* _What is needed_
The answer is one number: how many lines in the data below hold "VCont".

Saved data entries:
(** Framing a run of items into one payload: the payload and the frame of each. *)
Fixpoint frame_all {A F} (app : bytes -> A -> bytes * F) (dst : bytes) (l : list A) : bytes * list F :=
  match l with
  | [] => (dst, [])
  | a :: l' =>
      let '(dst1, fr) := app dst a in
      let '(dst2, frs) := frame_all app dst1 l' in
      (dst2, fr :: frs)
  end.

Section regions.
Context {D : Type} `{Device D}.
Implicit Types (f : File D).

(** The error of a tail walk, with the visitor's state. *)
Definition walk_segments {St} f (from : Z) (visit : visitor St) (st : St) : R (St * option error) :=
  let* '(_, st', err) := ReplayTail (fl_dev f) (fl_prefix f) from (fl_cursor f) (Some visit) st in
  Ok (st', err).

(** ** The record log *)

Definition record_next (payload : bytes) (cur : Z) : R ((Z * RecordRow) * Z) :=
  let* '(fr, row, nxt) := NextRecordFrame payload cur in Ok ((rf_FrameOff fr, row), nxt).

Definition WalkRecords {St} f (from : Z) (visit : St -> Z -> RecordRow -> vres St) (st : St)
  : R (St * option error) :=
  walk_segments f from
    (fun st off h payload =>
       if negb (sh_Kind h =? KindLog) then VCont st else
       let base := add64 off SegHeaderLen in
       walk_frames record_next (fun st '(fo, row) => visit st (add64 base fo) row) payload st) st.

Definition WalkShardRecords {St} f (shard from : Z) (visit : St -> Z -> RecordRow -> vres St) (st : St)
  : R (St * option error) :=
  walk_segments f from
    (fun st off h payload =>
       if negb (sh_Kind h =? KindLog) || negb (sh_Shard h =? shard) then VCont st else
       let base := add64 off SegHeaderLen in
       walk_frames record_next (fun st '(fo, row) => visit st (add64 base fo) row) payload st) st.

Definition ReadRecordAt f (addr : Z) : R RecordRow :=
  let '(hdr, err) := ReadAt (fl_dev f) MaxVarintLen64 (int64 addr) in
  if zlen hdr =? 0 then
    match err with
    | None | Some EOF => Err ErrShort
    | Some e => Err e
    end
  else
  let '(bl, adv) := Uvarint hdr in
  if (adv <=? 0) || (bl <? recRowHdr) then Err ErrLength else
  let need := add64 bl 4 in
  if max_alloc <? need then Panic else
  match ReadAt (fl_dev f) need (int64_add (int64 addr) adv) with
  | (_, Some e) => Err e
  | (buf, None) =>
      let* body := slice buf 0 bl in
      let* crc := u32at buf bl in
      if negb (crc32c body =? crc) then Err ErrChecksum else
      ParseRecordBody body
  end.

(** Reads every address, in order, stopping at the first error. *)
Fixpoint read_all {A} (read : A -> R bytes) (l : list A) : R (list bytes) :=
  match l with
  | [] => Ok []
  | a :: l' => let* v := read a in let* vs := read_all read l' in Ok (v :: vs)
  end.
Fixpoint read_rows f (addrs : list Z) : R (list RecordRow) :=
  match addrs with
  | [] => Ok []
  | a :: l' => let* row := ReadRecordAt f a in let* rows := read_rows f l' in Ok (row :: rows)
  end.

* _Output for this task_
2